Harkey held the Mets to four hits and a run in eight innings and got a key hit in a 10-2 victory. The Cubs beat Frank Viola in handing the Mets their sixth loss in nine games. The Mets remained in first place in the division because Pittsburgh lost its fifth in a row.
There is almost as much talk about Harkey's hitting as his pitching. He singled with the bases loaded to drive in a run during a four-run second inning that broke open the game. Harkey had two hits in four at-bats and is 13 for 47 (.277). He has won four of his last five decisions to help the Cubs win 19 of their last 26.
Harkey is 11-5, despite a tender right shoulder that forces the Cubs to nurse him along, often giving him five or more days between assignments. The last Cub rookie to win 11 was Burt Hooton in 1972.
While the Cubs and Harkey, a 23-year-old right-hander, are hot, Viola is suddenly cold. The veteran left-hander (15-7) has given up 13 runs and 18 hits in his last 10 1/3 innings.
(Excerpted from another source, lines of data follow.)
(** A fresh claim that does not take an eligible row hands out as many rows as
    it may, and those are no longer open. *)
Lemma claim_shrinks pc projector worker_id claim_token now lease limit commit_time until session_id row answer pc1 :
  fresh_token claim_token projector pc → 0 <= limit → now <= until → until < now + lease * US_PER_SECOND →
  (session_id, row) ∈ eligible_rows embedding_artifact pc projector now →
  claim_projector_lag embedding_artifact pc projector worker_id claim_token now lease limit commit_time = (answer, pc1) →
  (session_id, row) ∉ due_rows embedding_artifact pc projector now limit →
  pc_states pc1 !! (projector, session_id) = Some row ∧ pc_tombstones pc1 = pc_tombstones pc ∧
  Z.of_nat (length (open_rows pc1 projector until)) + limit <= Z.of_nat (length (open_rows pc projector until)).
Proof.
  intros Hfresh Hlimit Hw Hu He Hclaim Hnd. set (taken := due_rows embedding_artifact pc projector now limit) in *.
  assert (pc_tombstones pc1 = pc_tombstones pc) as Etomb.
  { pose proof (lag_claim_frame pc projector worker_id claim_token now lease limit commit_time) as H. by rewrite Hclaim in H. }
  assert (Z.of_nat (length taken) = limit) as Hlen.
  { unfold taken, due_rows in *. rewrite length_take.
    destruct (decide (Z.to_nat limit <= length (eligible_rows embedding_artifact pc projector now))%nat); [lia|].
    by rewrite take_ge in Hnd by lia. }
  assert (∀ s, s ∉ map fst taken → pc_states pc1 !! (projector, s) = pc_states pc !! (projector, s)) as Hout.
  { intros s Hs. apply lag_claim_cases in Hclaim as [[-> _]|(_ & _ & _ & Hout)]; [done|]. apply Hout.
    intros x Hx [= ->]. apply Hs, list_elem_of_fmap. by exists x. }
  assert (∀ x, x ∈ taken → ∃ r, pc_states pc1 !! (projector, x.1) = Some r ∧ due (ps_claim_expires_at r) until = false) as Hin.
  { intros x Hx. pose proof Hclaim as [[-> Hnone]|(_ & _ & Hin & _)]%lag_claim_cases.
    - exfalso. apply elem_of_eligible in He as [He _]. destruct Hfresh as [Hheld Hended].
      unfold claim_projector_lag, by_session in Hclaim. rewrite Hheld, Hended in Hclaim. simpl in Hclaim.
      fold (due_rows embedding_artifact pc projector now limit) in Hclaim. fold taken in Hclaim.
      destruct taken as [|y l]; [by apply not_elem_of_nil in Hx|].
      injection Hclaim as <- Hpc. apply (f_equal pc_seq) in Hpc. rewrite claim_rows_frame in Hpc. simpl in Hpc. lia.
    - eexists. split; [by apply Hin|]. simpl. lia. }
  apply elem_of_eligible in He as [Hr Hc]. simpl in Hr, Hc.
  assert (session_id ∉ map fst taken) as Hs.
  { intros ([s r] & -> & Hx)%list_elem_of_fmap. apply Hnd. pose proof (elem_of_due _ _ _ _ _ _ Hx) as [Hr' _]. simpl in *. congruence. }
  split; [by rewrite Hout|]. split; [done|].
  assert (length (map fst (open_rows pc1 projector until) ++ map fst taken) <= length (map fst (open_rows pc projector until)))%nat as Hle.
  2: { rewrite length_app, !length_map in Hle. lia. }
  apply submseteq_length, NoDup_submseteq.
  - apply NoDup_app. split; [apply NoDup_projector_rows|]. split; [|apply NoDup_due].
    intros s (x & -> & (Hx & _ & Hd)%elem_of_open)%list_elem_of_fmap (y & E & (r & Hy & Hnd')%Hin)%list_elem_of_fmap.
    rewrite <- E in Hy. congruence.
  - intros s [(x & -> & (Hx & Hl & Hd)%elem_of_open)%list_elem_of_fmap|(x & -> & Hx)%list_elem_of_fmap]%elem_of_app;
      apply list_elem_of_fmap; exists x; (split; [done|]); apply elem_of_open.
    + destruct (decide (x.1 ∈ map fst taken)) as [(y & E & (r & Hy & Hnd')%Hin)%list_elem_of_fmap|Hn]; [rewrite <- E in Hy; congruence|].
      rewrite Hout in Hx by done. split; [done|]. split; [|done]. unfold lag_counts, deleted_session in *. by rewrite <- Etomb.
    + apply elem_of_due in Hx as [Hx Hcl]. unfold claimable in Hcl. rewrite !andb_true_iff in Hcl.
      destruct Hcl as [[[Hl Hd] _] _]. split; [done|]. split; [done|]. eapply due_later; [|done]. lia.
Qed.

(** A row that a claim takes is completed by its worker. *)
Lemma taken_row_completes pc projector worker_id claim_token now lease limit commit_time session_id row :
  projector ≠ EMBEDDING_PROJECTOR_ID embedding_artifact → fresh_token claim_token projector pc →
  (session_id, row) ∈ due_rows embedding_artifact pc projector now limit →
  let '(answer, pc1) := claim_projector_lag embedding_artifact pc projector worker_id claim_token now lease limit commit_time in
  (∃ claimed seq, answer = Claimed claimed false seq ∧ session_id ∈ map fst claimed) ∧
  ∀ completed_at, ∃ state seq pc2,
    complete_projector_claim pc1 projector session_id claim_token (ps_desired_revision row) completed_at =
      (Settled state seq, pc2) ∧
    pc_states pc2 !! (projector, session_id) = Some state ∧ ps_completed_revision state = ps_desired_revision row ∧
    lagging state = false.
Proof.
  intros Hemb [Hheld Hended] Hdue. assert (is_embedding embedding_artifact projector = false) as Hne by (by apply String.eqb_neq).
  destruct (claim_projector_lag _ _ _ _ _ _ _ _ _) as [answer pc1] eqn:Hclaim.
  pose proof (elem_of_due _ _ _ _ _ _ Hdue) as [Hr _]. simpl in Hr.
  pose proof (lag_claim_cases _ _ _ _ _ _ _ _ _ _ _ Hclaim) as [[-> Hnone]|(_ & -> & Hin & _)].
  - exfalso. unfold claim_projector_lag, by_session in Hclaim. rewrite Hheld, Hended in Hclaim. simpl in Hclaim.
    fold (due_rows embedding_artifact pc projector now limit) in Hclaim.
    destruct (due_rows _ _ _ _ _) as [|x l]; [by apply not_elem_of_nil in Hdue|].
    injection Hclaim as <- Hpc. apply (f_equal pc_seq) in Hpc. rewrite claim_rows_frame in Hpc. simpl in Hpc. lia.
  - split.
    { eexists _, _. split; [done|]. rewrite map_map. apply list_elem_of_fmap. by exists (session_id, row). }
    intros at_. specialize (Hin _ Hdue). simpl in Hin. unfold complete_projector_claim. rewrite Hin.
    cbn [fst snd claimed_state ps_last_completion_token ps_completed_revision ps_claim_token ps_claimed_revision ps_desired_revision].
    assert (opt_is (ps_last_completion_token row) claim_token = false) as ->.
    { destruct (opt_is _ _) eqn:E; [|done]. assert ((session_id, row) ∈ projector_rows projector (ended_claim claim_token) (pc_states pc)) as H.
      { apply elem_of_projector_rows. split; [done|]. unfold ended_claim; cbn [fst snd]. by rewrite E. }
      rewrite Hended in H. by apply not_elem_of_nil in H. }
    unfold claimed_revision. rewrite Hne.
    rewrite (proj2 (opt_is_spec (Some claim_token) claim_token) eq_refl), bool_decide_true by done.
    cbn [andb negb orb]. rewrite Z.ltb_irrefl. eexists _, _, _. split; [done|]. simpl. rewrite lookup_insert_eq.
    split_and!; [done..|]. unfold lagging; simpl. apply Z.ltb_irrefl.
Qed.

(** Claims with room for every open row reach a given one. *)
Lemma claims_reach_row projector until session_id row from calls pc :
  projector ≠ EMBEDDING_PROJECTOR_ID embedding_artifact →
  Z.max (default 0 (ps_claim_expires_at row)) (default 0 (ps_retry_at row)) <= from →
  pc_states pc !! (projector, session_id) = Some row → lag_counts pc projector session_id row = true →
  Forall (claim_within projector from until) calls → fresh_claims projector pc calls → calls ≠ [] →
  Z.of_nat (length (open_rows pc projector until)) <= room calls →
  ∃ before worker_id claim_token now lease limit commit_time after,
    calls = before ++ CallClaim projector worker_id claim_token now lease limit commit_time :: after ∧
    fresh_token claim_token projector (run pc before) ∧
    (session_id, row) ∈ due_rows embedding_artifact (run pc before) projector now limit.
Proof.
  intros Hemb Hfrom. assert (is_embedding embedding_artifact projector = false) as Hne by (by apply String.eqb_neq).
  revert pc. induction calls as [|call calls IH]; intros pc Hr Hlag Hcalls Hfresh Hnil Hroom; [done|].
  apply Forall_cons in Hcalls as [Hcall Hcalls].
  destruct call as [|p worker_id claim_token now lease limit commit_time| | | | | | | | |]; try done.
  destruct Hcall as (-> & Hw & Hu & Hlimit), Hfresh as [Hfr Hfresh]. specialize (Hfr _ eq_refl).
  assert (claimable embedding_artifact pc projector now session_id row = true) as Hc.
  { unfold claimable, due. rewrite Hlag, Hne. destruct (ps_claim_expires_at row), (ps_retry_at row); simpl in *;
      rewrite ?andb_true_r; try lia; repeat (rewrite (proj2 (Z.leb_le _ _)) by lia); done. }
  assert ((session_id, row) ∈ eligible_rows embedding_artifact pc projector now) as He by (by apply elem_of_eligible).
  destruct (decide ((session_id, row) ∈ due_rows embedding_artifact pc projector now limit)) as [Hdue|Hdue].
  { by exists [], worker_id, claim_token, now, lease, limit, commit_time, calls. }
  destruct (claim_projector_lag embedding_artifact pc projector worker_id claim_token now lease limit commit_time) as [answer pc1] eqn:Hclaim.
  destruct (claim_shrinks _ _ _ _ _ _ _ _ _ _ _ _ _ Hfr Hlimit (proj2 Hw) Hu He Hclaim Hdue) as (Hr1 & Et & Hle).
  assert (exec pc (CallClaim projector worker_id claim_token now lease limit commit_time) = pc1) as E1 by (simpl; by rewrite Hclaim).
  rewrite E1 in Hfresh. simpl in Hroom.
  assert (lag_counts pc1 projector session_id row = true) as Hlag1 by (unfold lag_counts, deleted_session in *; by rewrite Et).
  assert (calls ≠ []) as Hnil1.
  { intros ->. simpl in Hroom. assert ((session_id, row) ∈ open_rows pc1 projector until) as Ho.
    - apply elem_of_open. split; [done|]. split; [done|]. simpl. unfold due. destruct (ps_claim_expires_at row); simpl in *; [lia|done].
    - destruct (open_rows pc1 projector until); [by apply not_elem_of_nil in Ho|]. simpl in *. lia. }
  destruct (IH pc1 Hr1 Hlag1 Hcalls Hfresh Hnil1 ltac:(lia)) as (before & w & t & n & l & m & c & after & -> & Hf & Hd).
  exists (CallClaim projector worker_id claim_token now lease limit commit_time :: before), w, t, n, l, m, c, after.
  split; [done|]. unfold run in *. cbn [foldl]. by rewrite E1.
Qed.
He has lost four of his last six decisions.
After starring at Ganesha High in Pomona, Harkey was drafted by the San Diego Padres in 1984. He decided to go to college and in 1987, the Cubs made him their first-round pick.
He pitched pretty well when the Cubs brought him up late in 1988, but he lost three games. In 1989, he spent most of the season on the disabled list. First, it was his right shoulder, then his right knee. He was only 2-7 for triple-A Iowa of the American Assn.
This spring, the Cubs gave him a chance to join the rotation. He did, and in his third start, against the Padres, he had a no-hitter through seven innings, but rookie Phil Stephenson hit his first pitch in the eighth for a home run.
He has been the Cubs' most consistent pitcher. In 21 starts, he's had only three poor outings.
He said he didn't worry about facing Viola on the mound or at the plate.
"I just go out there one game at a time thinking about what I have to do," he said. "Any time I can help with the bat, it's a big plus."
Cincinnati 6, San Francisco 4--Manager Lou Piniella finally gave up on Eric Davis as his cleanup hitter after waiting patiently for him to produce all season.
Davis, who had 34 home runs and 101 RBIs last season, had only 15 homers and 54 RBIs in the Reds' first 111 games.
Piniella moved the center fielder to the leadoff spot and put Todd Benzinger in left field and batted him fourth.
Davis led off the bottom of the first with a single off Scott Garrelts, who came within one out of a no-hitter against the Reds July 29. It triggered a four-run first that sent the Reds on their way to a 5 1/2-game lead in the West.
The big hitter, though, was the fifth batter, rookie Hal Morris. He singled home a run in the first, then homered in the third to help Tom Browning improve to 12-6.
The result excited Piniella. "We'll win tomorrow and take the series, 3-1," he said. "We're just going out there and beating them."
Shortstop Barry Larkin, who had to leave Saturday's game with a hyper-extended left leg, returned to the lineup and drove in a run in the first.
St. Louis 6, Pittsburgh 0--New Manager Joe Torre already has the Cardinals out of last place in the East.
With Bob Tewksbury (7-3) pitching a six-hitter at Pittsburgh, the Cardinals had a season-high 17 hits and handed the Pirates their fifth loss in a row.
Todd Zeile hit his 12th homer and doubled to lead the attack that gave Torre an 8-3 record. The Cardinals got all of those hits without Willie McGee and Pedro Guerrero in the lineup.
The Pirates, who have lost eight of their last 10, are still only half a game out of first.
Montreal 6, Philadelphia 3--Dave Martinez hit two two-run homers at Montreal to lead the Expos to their fifth victory in a row.
While moving to within 5 1/2 games of the Mets, the Expos dropped the Phillies, who have lost five in a row, into sixth place, below St. Louis.
San Diego 9, Houston 0--Derek Lilliquist, a last-minute replacement for Andy Benes, pitched a four-hitter at Houston for the first shutout of his career.
Benes wasn't available because of an emergency in the family. It was only Lilliquist's third victory in 11 decisions.